__Problem requirements__.
The data below holds the lines to copy: everything from the line containing "login ← json" to the line containing "(** * What wiring", both ends included, set down exactly.

__Given records__.
Record Identity : Type := mkIdentity { email : string; username : string; groups : list string }.
#[export] Instance Identity_eq_dec : EqDecision Identity.
Proof. solve_decision. Defined.
Definition nonempty (s : string) : option string := if bool_decide (s = "") then None else Some s.
Definition identity_from (h : Headers) : option Identity :=
  let get n := trim <$> header n h ≫= nonempty in
  let user := get "x-auth-request-user" in
  mail ← match get "x-auth-request-email" with
         | Some e => Some e
         | None => u ← user; if contains_char "@" u then Some u else None
         end;
  let mail := to_lowercase mail in
  let name := default (default mail (fst <$> split_once "@" mail))
                (match get "x-auth-request-preferred-username" with Some n => Some n | None => user end) in
  Some (mkIdentity mail name (from_option list_of [] (get "x-auth-request-groups"))).

(** ** Calls *)

Record Failure : Type := mkFailure { f_status : N; f_msg : string }.
Record Session : Type := mkSession { sid : string; perms : N; at_ : N }.
Record Resp : Type := mkResp { rs_status : N; rs_headers : Headers; rs_body : option string }.
(** The head of a client's request, and its body, unless reading it fails. *)
Record Parts : Type := mkParts { p_method : string; p_path : string; p_target : option string; p_headers : Headers }.
Record Request : Type := mkRequest { rq_parts : Parts; rq_body : option string }.
Record Reply : Type := mkReply { re_status : N; re_headers : Headers; re_body : string }.

Inductive Call : Type :=
  | AuthCheck (cookie auth : string)
  | Api (method path : string) (body : option Value) (api_key : string)
  | Login (mail pass : string)
  | Me (sid : string)
  | Logout (sid : string)
  | Forward (parts : Parts) (body : string) (sid : string).

Definition drop_request_header (name : string) : bool :=
  bool_decide (name ∈ ["connection"; "keep-alive"; "proxy-authenticate"; "proxy-authorization"; "te"; "trailer"; "transfer-encoding"; "upgrade";
    "content-length"; "cookie"; "authorization"; "x-api-key"; "x-api-user"; "x-forwarded-proto"]).
Definition drop_response_header (name : string) : bool :=
  bool_decide (name ∈ ["connection"; "keep-alive"; "proxy-authenticate"; "te"; "trailer"; "transfer-encoding"; "upgrade"; "content-length"]).

(** The HTTP request of a call: method, URL, headers, body. *)
Record Http : Type := mkHttp { h_method : string; h_url : string; h_headers : Headers; h_body : option string }.
Definition sid_cookie (s : string) : string * string := ("cookie", "connect.sid=" +:+ s).
Definition https : string * string := ("x-forwarded-proto", "https").
Definition json_type : string * string := ("content-type", "application/json").
Definition render `{SerdeJson} (cfg : Cfg) (c : Call) : Http :=
  let api path := upstream cfg +:+ "/api/v1" +:+ path in
  match c with
  | AuthCheck cookie auth =>
      mkHttp "GET" (auth_url cfg)
        (match nonempty cookie with Some c => [("cookie", c)] | None => [] end ++ match nonempty auth with Some a => [("authorization", a)] | None => [] end) None
  | Api method path body k =>
      mkHttp method (api path) ([("x-api-key", k); https] ++ match body with Some _ => [json_type] | None => [] end) (to_string <$> body)
  | Login mail pass =>
      mkHttp "POST" (api "/auth/local") [json_type; https] (Some (to_string (Object [("email", Str mail); ("password", Str pass)])))
  | Me s => mkHttp "GET" (api "/auth/me") [sid_cookie s; https] None
  | Logout s => mkHttp "POST" (api "/auth/logout") [sid_cookie s; https] None
  | Forward p body s =>
      mkHttp (p_method p) (upstream cfg +:+ default "/" (p_target p))
        (List.filter (λ nv, negb (drop_request_header nv.1)) (p_headers p) ++ [sid_cookie s; https]) (Some body)
  end.

(** ** The shared state *)

Inductive Event : Type :=
  | Sent (i : nat) (c : Call)
  | Got (i : nat) (c : Call) (r : option Resp)
  (** an identity put in the cache, and taken from it, and when *)
  | Cached (i : nat) (k : string) (t : N) (id : Identity)
  | Recalled (i : nat) (k : string) (t : N).
Record World : Type := mkWorld {
  w_sessions : gmap string Session; w_identities : gmap string (N * Identity); w_lock : option nat; w_log : list Event; w_step : nat
}.
Class Outside : Type := {
  answer : nat → Call → option Resp;
  clock : nat → N;
  settings : nat → option string;
  json_of : string → option Value;
}.
(* ===== verification/E2e.v ===== *)
(** * The end-to-end test runner ([apps/e2e/src/flow.rs], [report.rs], [main.rs])

    Flows are run through their phases, families are swept, and the exit code says whether anything failed.
    A flow's phases and a family's sweeps are any functions of a world [W] (the cluster, its files, the flows'
    shared state), so what is shown holds for every family. The engine keeps a log of what it ran. *)

From Stdlib Require Import Ascii ZArith.
From stdpp Require Import options.
From S2P Require Import Prelude Text Json Calendar Markers.

(** ** Results ([ctx.rs], [report.rs]) *)

Record Fail : Type := mkFail { fail_app : string; fail_step : string; fail_msg : string; fail_skip : bool }.
Notation R A := (Result A Fail).
Record RStep : Type := mkRStep { s_phase : string; s_app : string; s_name : string; s_detail : string; s_ms : N }.
Record Flow : Type := mkFlow {
  f_family : string; f_name : string; f_phase : string; f_steps : list RStep; f_started : N; f_last : N; f_ms : N; f_outcome : option (R ())
}.
(** Instants in nanoseconds. *)
Definition millis (since now : N) : N := (saturating_sub now since / 1000000)%N.
Definition new_flow (now : N) (name : string) : Flow := mkFlow "" name "" [] now now 0 None.
Definition set_family (x : string) (f : Flow) : Flow := mkFlow x (f_name f) (f_phase f) (f_steps f) (f_started f) (f_last f) (f_ms f) (f_outcome f).
Definition set_name (x : string) (f : Flow) : Flow := mkFlow (f_family f) x (f_phase f) (f_steps f) (f_started f) (f_last f) (f_ms f) (f_outcome f).
Definition set_phase (x : string) (f : Flow) : Flow := mkFlow (f_family f) (f_name f) x (f_steps f) (f_started f) (f_last f) (f_ms f) (f_outcome f).
Definition flow_ok (now : N) (app name detail : string) (f : Flow) : Flow :=
  mkFlow (f_family f) (f_name f) (f_phase f) (f_steps f ++ [mkRStep (f_phase f) app name detail (millis (f_last f) now)]) (f_started f) now (f_ms f) (f_outcome f).
Definition finish (now : N) (res : R ()) (f : Flow) : Flow :=
  mkFlow (f_family f) (f_name f) (f_phase f) (f_steps f) (f_started f) (f_last f) (millis (f_started f) now) (Some res).
Definition status (f : Flow) : string :=
  match f_outcome f with
  | Some (Ok _) => "pass"
  | Some (Err e) => if fail_skip e then "skip" else "fail"
  | None => "not-run"
  end.
Definition var (name dflt : string) : string := default dflt (env name).
Definition secret_path (name key : string) : string := var "SECRETS_DIR" "/secrets" +:+ "/" +:+ name +:+ "/" +:+ key.
Definition is_eol (c : ascii) : bool := bool_decide (c = newline) || bool_decide (c = carriage_return).
Definition secret (name key : string) : Task (option string) :=
  t ← do Ans (ReadFile (secret_path name key));
  mret (t ≫= λ s, let s := trim_end_matches is_eol s in if bool_decide (s = "") then None else Some s).
Definition need_secret app name key : Task string :=
  s ← secret name key;
  match s with
  | Some s => mret s
  | None => raise Ans (skip_fail app "credentials" ("secret " +:+ name +:+ "/" +:+ key +:+ " not mounted"))
  end.

Definition status_text (status : N) : string := pretty status +:+ " " +:+ reason status.
Definition is_success (status : N) : bool := (200 <=? status)%N && (status <? 300)%N.
Definition send (rq : Req) app step : Task Resp :=
  r ← do Ans (Http rq);
  match r with
  | Err e => raise Ans (new_fail app step e)
  | Ok r =>
      if is_success (rs_status r) then mret r
      else raise Ans (new_fail app step ("HTTP " +:+ status_text (rs_status r) +:+ ": " +:+ excerpt (match rs_text r with Ok t => t | Err _ => "" end)))
  end.
Definition text_of (r : Resp) app step : Task string :=
  match rs_text r with Ok t => mret t | Err e => raise Ans (new_fail app step e) end.
Definition json_of_text (text : string) app step : Task Value :=
  if bool_decide (trim text = "") then mret Null
  else match from_str text with
       | Ok v => mret v
       | Err e => raise Ans (new_fail app step ("bad JSON (" +:+ e +:+ "): " +:+ excerpt text))
       end.
Definition json (rq : Req) app step : Task Value :=
  r ← send rq app step; text ← text_of r app step; json_of_text text app step.
(** [.await.unwrap_or_default()] *)
Definition json_or_null (rq : Req) app step : Task Value :=
  r ← catch Ans (json rq app step); mret match r with Ok v => v | Err _ => Null end.
Definition send_unit (rq : Req) app step : Task () := _ ← send rq app step; mret ().

(** Times in nanoseconds. Each wait lasts at least [every], so there are at most [timeout / every + 2] rounds. *)
Fixpoint poll_from {A} (fuel : nat) app step (timeout every start : N) (f : Task (option A)) (last : string) : Task A :=
  let late := new_fail app step ("timed out after " +:+ pretty (timeout / 1000000000)%N +:+ "s: " +:+ last) in
  match fuel with
  | O => raise Ans late
  | S fuel =>
      r ← catch Ans f;
      match r with
      | Ok (Some v) => mret v
      | _ =>
          let last := match r with Err e => fail_msg e | Ok _ => last end in
          match r with
          | Err (mkFail _ _ _ true as e) => raise Ans e
          | _ =>
              now ← do Ans Clock;
              if (timeout <? saturating_sub now start)%N then raise Ans (new_fail app step ("timed out after " +:+ pretty (timeout / 1000000000)%N +:+ "s: " +:+ last))
              else _ ← do Ans (Sleep every); poll_from fuel app step timeout every start f last
          end
      end
  end.
Definition poll {A} app step (timeout every : N) (f : Task (option A)) : Task A :=
  start ← do Ans Clock; poll_from (S (S (N.to_nat (timeout / every)))) app step timeout every start f "condition never met".

Definition kubectl (args : list string) : Task string :=
  out ← do Ans (Command "kubectl" ("-n" :: "media" :: args));
  match out with
  | Err e => raise Ans (new_fail "kubectl" (join " " args) e)
  | Ok out =>
      if o_success out then mret (trim (o_stdout out)) else raise Ans (new_fail "kubectl" (join " " args) (trim (o_stderr out)))
  end.

(** ** The apps *)

Definition to_uppercase (s : string) : string := str (to_upper_char <$> chars s).
Definition url (app dflt : string) : string :=
  trim_end_matches (λ c, bool_decide (c = "/"%char)) (var (replace_char "-"%char "_"%char (to_uppercase app) +:+ "_URL") dflt).
Definition bearer (token : string) : string * string := ("authorization", "Bearer " +:+ token).
Definition basic (user pw : string) : string * string := ("authorization", "Basic " +:+ b64 (user +:+ ":" +:+ pw)).
Definition plain (method url : string) : Req := mkReq method url [] [] NoBody.
Definition with_header (h : string * string) (rq : Req) : Req := mkReq (rq_method rq) (rq_url rq) (rq_query rq) (rq_headers rq ++ [h]) (rq_body rq).
Definition with_body (b : Body) (rq : Req) : Req := mkReq (rq_method rq) (rq_url rq) (rq_query rq) (rq_headers rq) b.
Definition with_query (q : list (string * string)) (rq : Req) : Req := mkReq (rq_method rq) (rq_url rq) q (rq_headers rq) (rq_body rq).
Definition user_pw (user pw : string) : Value := Object [("password", Str pw); ("username", Str user)].

(** *** Servarr *)

Record Arr : Type := mkArr { a_app : string; a_base : string; a_key : string; a_api : string }.
Definition arr_new app : Task Arr :=
  let api := if bool_decide (app ∈ ["lidarr"; "prowlarr"; "bookshelf"; "bookshelf-audio"]) then "v1" else "v3" in
  key ← need_secret app (app +:+ "-apikey") "apikey";
  mret (mkArr app (url app ("http://" +:+ app +:+ ".media.svc.cluster.local")) key api).
Definition arr_req (a : Arr) (method path : string) : Req :=
  with_header ("x-api-key", a_key a) (plain method (a_base a +:+ "/api/" +:+ a_api a +:+ path)).
Definition arr_get (a : Arr) path : Task Value := json (arr_req a "GET" path) (a_app a) ("GET " +:+ path).
Definition arr_delete (a : Arr) path : Task () := send_unit (arr_req a "DELETE" path) (a_app a) ("DELETE " +:+ path).

(** *** Jellyfin *)

Record Jellyfin : Type := mkJellyfin { jf_base : string; jf_token : string; jf_user : string; jf_device : string }.
Definition jf_auth (device : string) (token : option string) : string * string :=
  ("x-emby-authorization",
   "MediaBrowser Client=" +:+ quote +:+ "media-e2e" +:+ quote +:+ ", Device=" +:+ quote +:+ "media-e2e" +:+ quote +:+ ", DeviceId=" +:+ quote +:+ device +:+ quote
   +:+ ", Version=" +:+ quote +:+ "1" +:+ quote +:+ from_option (λ t, ", Token=" +:+ quote +:+ t +:+ quote) "" token).
Definition jf_login (ctx : Ctx) : Task Jellyfin :=
  let base := url "jellyfin" "http://jellyfin.media.svc.cluster.local:8096" in
  let device := c_marker ctx in
  s ← get Ans;
  match st_jellyfin s with
  | Some (user, token) => mret (mkJellyfin base token user device)
  | None =>
      pw ← need_secret "jellyfin" "jellyfin-admin" "password";
      r ← json (with_body (JsonBody (Object [("Pw", Str pw); ("Username", Str (var "JELLYFIN_USER" "admin"))]))
                  (with_header (jf_auth device None) (plain "POST" (base +:+ "/Users/AuthenticateByName")))) "jellyfin" "login";
      token ← at_ (as_str (r.["AccessToken"])) "jellyfin" "login token";
      user ← at_ (as_str (r.["User"].["Id"])) "jellyfin" "login user";
      _ ← modify Ans (set_jellyfin (Some (user, token)));
      mret (mkJellyfin base token user device)
  end.
Definition jf_req (j : Jellyfin) (method path : string) : Req :=
  with_header (jf_auth (jf_device j) (Some (jf_token j))) (plain method (jf_base j +:+ path)).
Definition before_query (path : string) : string := default path (fst <$> split_once "?" path).
Definition jf_get (j : Jellyfin) path : Task Value := json (jf_req j "GET" path) "jellyfin" ("GET " +:+ before_query path).
Definition virtual_folders (j : Jellyfin) : Task (list Value) := v ← jf_get j "/Library/VirtualFolders"; mret (default [] (as_array v)).
Definition scrobble_hit (s : Value) : bool :=
  hit_v sc (s.["track"].["title"]) || existsb (hit_v sc) (array_of (s.["track"].["artists"])).
Definition scrobbles_url (base : string) : string := base +:+ "/apis/mlj_1/scrobbles?perpage=1000".
Definition unscrobble (base cookie : string) (s : Value) : Req :=
  with_body (JsonBody (Object [("timestamp", s.["time"])])) (with_header ("cookie", cookie) (plain "POST" (base +:+ "/apis/mlj_1/delete_scrobble"))).
Definition sweep_maloja_at (base : string) : Task () :=
  pw ← secret env "maloja-admin" "password";
  match pw with
  | None => raise Ans (skip_fail "maloja" "credentials" "maloja-admin not mounted")
  | Some pw =>
      login ← json (with_body (JsonBody (Object [("password", Str pw); ("user", Str "admin")])) (plain "POST" (base +:+ "/auth/authenticate"))) "maloja" "admin login";
      let cookie := default "maloja_sessiontoken" (as_str (login.["cookie_name"])) +:+ "=" +:+ text_at (login.["token"]) in
      list ← json (plain "GET" (scrobbles_url base)) "maloja" "list scrobbles";
      for_each Ans (array_of (list.["list"])) (λ s,
        if scrobble_hit s then
          act_ ("maloja scrobble at " +:+ to_string (s.["time"])) (send_unit (unscrobble base cookie s) "maloja" "delete scrobble")
        else mret ())
  end.
Definition sweep_maloja : Task () := for_each Ans [maloja_url env; maloja_user_url env] sweep_maloja_at.
(* ===== verification/Wired.v ===== *)
(** * What wiring the Servarr apps does to them

    [called_for] lists every change a run may make, each with the answer that calls for it. [arr_called_for]: a run
    makes no other. [arr_created_once]: over any number of runs, nothing is created twice. [arr_complete]: a run that
    ends well leaves everything in place. *)

From Stdlib Require Import Ascii.
From stdpp Require Import options.
From stdpp Require Import countable options.
From S2P Require Import Prelude Text F64 Json Codec Threads Markers Trace Apps Bootstrap Servarr.

(** ** What is kept where *)

Inductive Kind : Type := Folder | Client | Notification | Application | Proxy | Tag | Indexer | Movie.
#[export] Instance Kind_eq_dec : EqDecision Kind.
Proof. solve_decision. Defined.
Definition list_path (kind : Kind) : string :=
  match kind with
  | Folder => "/rootfolder" | Client => "/downloadclient" | Notification => "/notification" | Application => "/applications"
  | Proxy => "/indexerProxy" | Tag => "/tag" | Indexer => "/indexer" | Movie => "/movie"
  end.
Definition post_path (kind : Kind) : string :=
  match kind with Folder | Tag | Movie => list_path kind | _ => list_path kind +:+ "?forceSave=true" end.
(** What tells the items of a collection apart. *)
Definition ident (kind : Kind) (v : Value) : option (string + Z) :=
  match kind with
  | Folder => (λ p, inl (no_slash p)) <$> as_str (v.["path"])
  | Tag => (λ p, inl (to_lowercase p)) <$> as_str (v.["label"])
  | Indexer => (λ p, inl (to_lowercase p)) <$> as_str (v.["name"])
  | Movie => inr <$> value_as_i64 (v.["tmdbId"])
  | _ => inl <$> as_str (v.["name"])
  end.
Definition look (s : Servarr) (kind : Kind) : Req := req s "GET" (list_path kind).
Definition create (s : Servarr) (kind : Kind) (body : Value) : Req := req_body s "POST" (post_path kind) body.

(** Looking, reading, waiting, and qBittorrent's login. *)
Definition quiet (x : Act) : Prop :=
  match x with
  | Http rq => rq_method rq = "GET" ∨ ∃ base user pass, rq = qbt_login_req base user pass
  | ReadFile _ | Sleep _ => True
  | _ => False
  end.
Lemma json_not_quiet s method path body : method ≠ "GET" → ¬ quiet (Http (req_body s method path body)).
Proof. intros Hm [H|(b & u & p & H)]; cbn in H; [done|]. unfold req_body, qbt_login_req, with_body in H. by injection H. Qed.

Section spec.
Context `{SerdeJson, Libs}.
Implicit Types (l : Log) (s : Servarr) (kind : Kind).

Definition answered l (rq : Req) (v : Value) : Prop := ∃ r, mkEvent (Http rq) (Ok r : Ans (Http rq)) ∈ l ∧ reads r v.
Definition made l s kind (body : Value) : Prop :=
  ∃ r, mkEvent (Http (create s kind body)) (Ok r : Ans (Http (create s kind body))) ∈ l ∧ is_success (rs_status r) = true.
(** A listing does not have the item; a tag that is listed without a number counts as missing. *)
Definition numbered (v : Value) : Prop := Forall (λ t, is_Some (as_str (t.["label"])) → is_Some (value_as_i64 (t.["id"]))) (array_of v).
Definition missing kind (k : string + Z) (v : Value) : Prop :=
  Forall (λ item, ident kind item ≠ Some k) (array_of v) ∨ (kind = Tag ∧ ¬ numbered v).
(** The collection was listed without the item, and the item was not created since. *)
Definition absent l s kind (k : string + Z) : Prop :=
  ∃ l0 r v l1, l = l0 ++ mkEvent (Http (look s kind)) (Ok r : Ans (Http (look s kind))) :: l1 ∧ reads r v ∧
    missing kind k v ∧ ∀ e body, e ∈ l1 → e_act e = Http (create s kind body) → ident kind body ≠ Some k.
Definition in_place l s kind (p : Value → bool) : Prop :=
  (∃ v, answered l (look s kind) v ∧ existsb p (array_of v) = true) ∨ (∃ body, made l s kind body ∧ p body = true).
(** A tag's number, as the app gave it. *)
Definition labelled l s (label : string) (id : Z) : Prop :=
  (∃ v, answered l (look s Tag) v ∧ tag_id v label = Some id) ∨
  (∃ v, answered l (create s Tag (Object [("label", Str label)])) v ∧ value_as_i64 (v.["id"]) = Some id).
(* ===== verification/JellyfinBootstrap.v ===== *)
(** * Setting up Jellyfin ([apps/jellyfin-bootstrap/src/main.rs])

    The whole program, over any answers: the wizard, the libraries, the Maintainerr key and its generations, the plugins,
    single sign-on and the server settings. A reply that is read into a structure is read as a JSON value first.
    Characters are bytes of ASCII text. *)

From Stdlib Require Import Ascii.
From stdpp Require Import options.
From S2P Require Import Prelude Text Json Serde Codec Threads Trace Apps Bootstrap.

Definition MAINTAINERR_KEY_NAME : string := "Maintainerr".
Definition MAINTAINERR_KEY_GEN_PREFIX : string := "Maintainerr (gen ".
Definition SSO_PLUGIN_NAME : string := "SSO Authentication".
Definition SSO_PLUGIN_GUID : string := "505ce9d1d91642fa86ca673ef241d7df".
Definition SSO_PLUGIN_VERSION : string := "4.0.0.4".
Definition SSO_REPO_NAME : string := "Jellyfin SSO".
Definition SSO_REPO_URL : string := "https://raw.githubusercontent.com/9p4/jellyfin-plugin-sso/manifest-release/manifest.json".
Definition STABLE_REPO_URL : string := "https://repo.jellyfin.org/files/plugin/manifest.json".
Definition nl : string := String newline "".
Definition SSO_CSS_MARKER : string := "/* jellyfin-bootstrap:sso */".
Definition SSO_CSS : string :=
  "/* jellyfin-bootstrap:sso */" +:+ nl +:+ "a.raised.emby-button { padding: 0.9em 1em; color: inherit !important; }" +:+ nl +:+ ".disclaimerContainer { display: block; }".
Definition Library : Type := string * string * string.
Definition LIBRARIES : list Library :=
  [("Movies", "/media/movies", "movies"); ("TV Shows", "/media/tv", "tvshows"); ("Music", "/media/music", "music"); ("Books", "/media/books", "books");
   ("Audiobooks", "/media/audiobooks", "books"); ("Comics", "/media/comics", "books"); ("Sports", "/media/sports", "tvshows")].
(* ===== verification/SsoSafe.v ===== *)
(** * Where the tokens go

    What [sso-token] sends, stores, prints, says and opens, whatever it is answered: refresh tokens only to the issuer's
    endpoints and the store, a printed or forwarded access token is good, and no message or error is made of either. *)

From Stdlib Require Import Ascii.
From stdpp Require Import options.
From S2P Require Import Prelude Text F64 Json Codec Threads Trace Serde SsoToken.

Section spec.
Context `{SerdeJson} (from_str : string → Result Value string) (macos : bool) (env : string → option string) (c : Client).
(** The arguments of the command line, an MCP server's address among them, and what the client sends *)
Context (args : list string) (url : string) (input : list (Result string string)).
Implicit Types (l : Log) (tk : Tokens).

Definition my_file : option (string * string) := (λ state, (path_join state SERVICE, file_stem (account c))) <$> state_dir env.
Definition lookup : Act := if macos then Tool SECURITY ["find-generic-password"; "-s"; SERVICE; "-a"; account c; "-w"] None
  else Tool "secret-tool" ["lookup"; "service"; SERVICE; "account"; account c] None.
Definition clear : Act := if macos then Tool SECURITY ["delete-generic-password"; "-s"; SERVICE; "-a"; account c] None
  else Tool "secret-tool" ["clear"; "service"; SERVICE; "account"; account c] None.
Definition keep (s : string) : Act := if macos then Tool SECURITY ["-i"] (Some (add_command (account c) s))
  else Tool "secret-tool" ["store"; "--label"; SERVICE +:+ " " +:+ account c; "service"; SERVICE; "account"; account c] (Some s).
Definition tool_gave l (x : Act) (out : string) : Prop :=
  ∃ p args stdin, x = Tool p args stdin ∧ mkEvent (Tool p args stdin) (Some out : Ans (Tool p args stdin)) ∈ l.
Definition io_done l (x : Act) : Prop :=
  match x with
  | OpenTrunc p => mkEvent (OpenTrunc p) (Ok () : Ans (OpenTrunc p)) ∈ l
  | WriteAll p s => mkEvent (WriteAll p s) (Ok () : Ans (WriteAll p s)) ∈ l
  | SyncAll p => mkEvent (SyncAll p) (Ok () : Ans (SyncAll p)) ∈ l
  | RenameFile p q => mkEvent (RenameFile p q) (Ok () : Ans (RenameFile p q)) ∈ l
  | _ => False
  end.
(** What the store gave, and as tokens. *)
Definition gave l (raw : string) : Prop :=
  (∃ out, tool_gave l lookup out ∧ trim out ≠ "" ∧ raw = trim out) ∨
  (∃ f, my_file = Some f ∧ mkEvent (ReadFile (json_path f)) (Ok raw : Ans (ReadFile (json_path f))) ∈ l).
Definition stored l tk : Prop := ∃ raw, gave l raw ∧ parse from_str tokens_of raw = Some tk.
(** What the issuer replied. *)
Definition replied l (path : string) (form : list (string * string)) (text : string) : Prop := ∃ r,
  mkEvent (Post (endpoint c path) (form ++ [("client_id", client_id c)])) (Ok r : Ans (Post _ _)) ∈ l ∧ is_error_status (rp_status r) = false ∧ rp_text r = Ok text.
Definition granted l (t : TokenResponse) : Prop := ∃ form text, replied l "token" form text ∧ parse from_str token_response text = Some t.
Definition offered l (a : DeviceAuth) : Prop := ∃ text, replied l "auth/device" [("scope", SCOPES)] text ∧ parse from_str device_auth text = Some a.
Definition told l (n : N) : Prop := mkEvent Now (n : Ans Now) ∈ l.
(** The tokens of a grant; without a new refresh token, with the stored one. *)
Definition of_grant l tk : Prop := ∃ t n, granted l t ∧ told l n ∧ access_token tk = tr_access t ∧ expires_at tk = u64_add n (tr_expires_in t) ∧
  (tr_refresh t = Some (refresh_token tk) ∨ (tr_refresh t = None ∧ ∃ old, stored l old ∧ refresh_token tk = refresh_token old)).
Definition secret l (s : string) : Prop := ∃ tk, of_grant l tk ∧ s = to_string (tokens_value tk).
Definition saved l tk : Prop := let s := to_string (tokens_value tk) in
  (∃ out, tool_gave l (keep s) out) ∨
  (∃ f, my_file = Some f ∧ io_done l (WriteAll (tmp_path f) s) ∧ io_done l (SyncAll (tmp_path f)) ∧ io_done l (RenameFile (tmp_path f) (json_path f))).
(** An access token to use: stored with more than the margin left, or granted and saved. *)
Definition fresh l (t : string) : Prop :=
  (∃ tk n, stored l tk ∧ told l n ∧ (u64_add n MARGIN < expires_at tk)%N ∧ t = access_token tk) ∨ (∃ tk, of_grant l tk ∧ saved l tk ∧ t = access_token tk).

__Result of this exercise__.
      login ← json (with_body (JsonBody (Object [("password", Str pw); ("user", Str "admin")])) (plain "POST" (base +:+ "/auth/authenticate"))) "maloja" "admin login";
      let cookie := default "maloja_sessiontoken" (as_str (login.["cookie_name"])) +:+ "=" +:+ text_at (login.["token"]) in
      list ← json (plain "GET" (scrobbles_url base)) "maloja" "list scrobbles";
      for_each Ans (array_of (list.["list"])) (λ s,
        if scrobble_hit s then
          act_ ("maloja scrobble at " +:+ to_string (s.["time"])) (send_unit (unscrobble base cookie s) "maloja" "delete scrobble")
        else mret ())
  end.
Definition sweep_maloja : Task () := for_each Ans [maloja_url env; maloja_user_url env] sweep_maloja_at.
(* ===== verification/Wired.v ===== *)
(** * What wiring the Servarr apps does to them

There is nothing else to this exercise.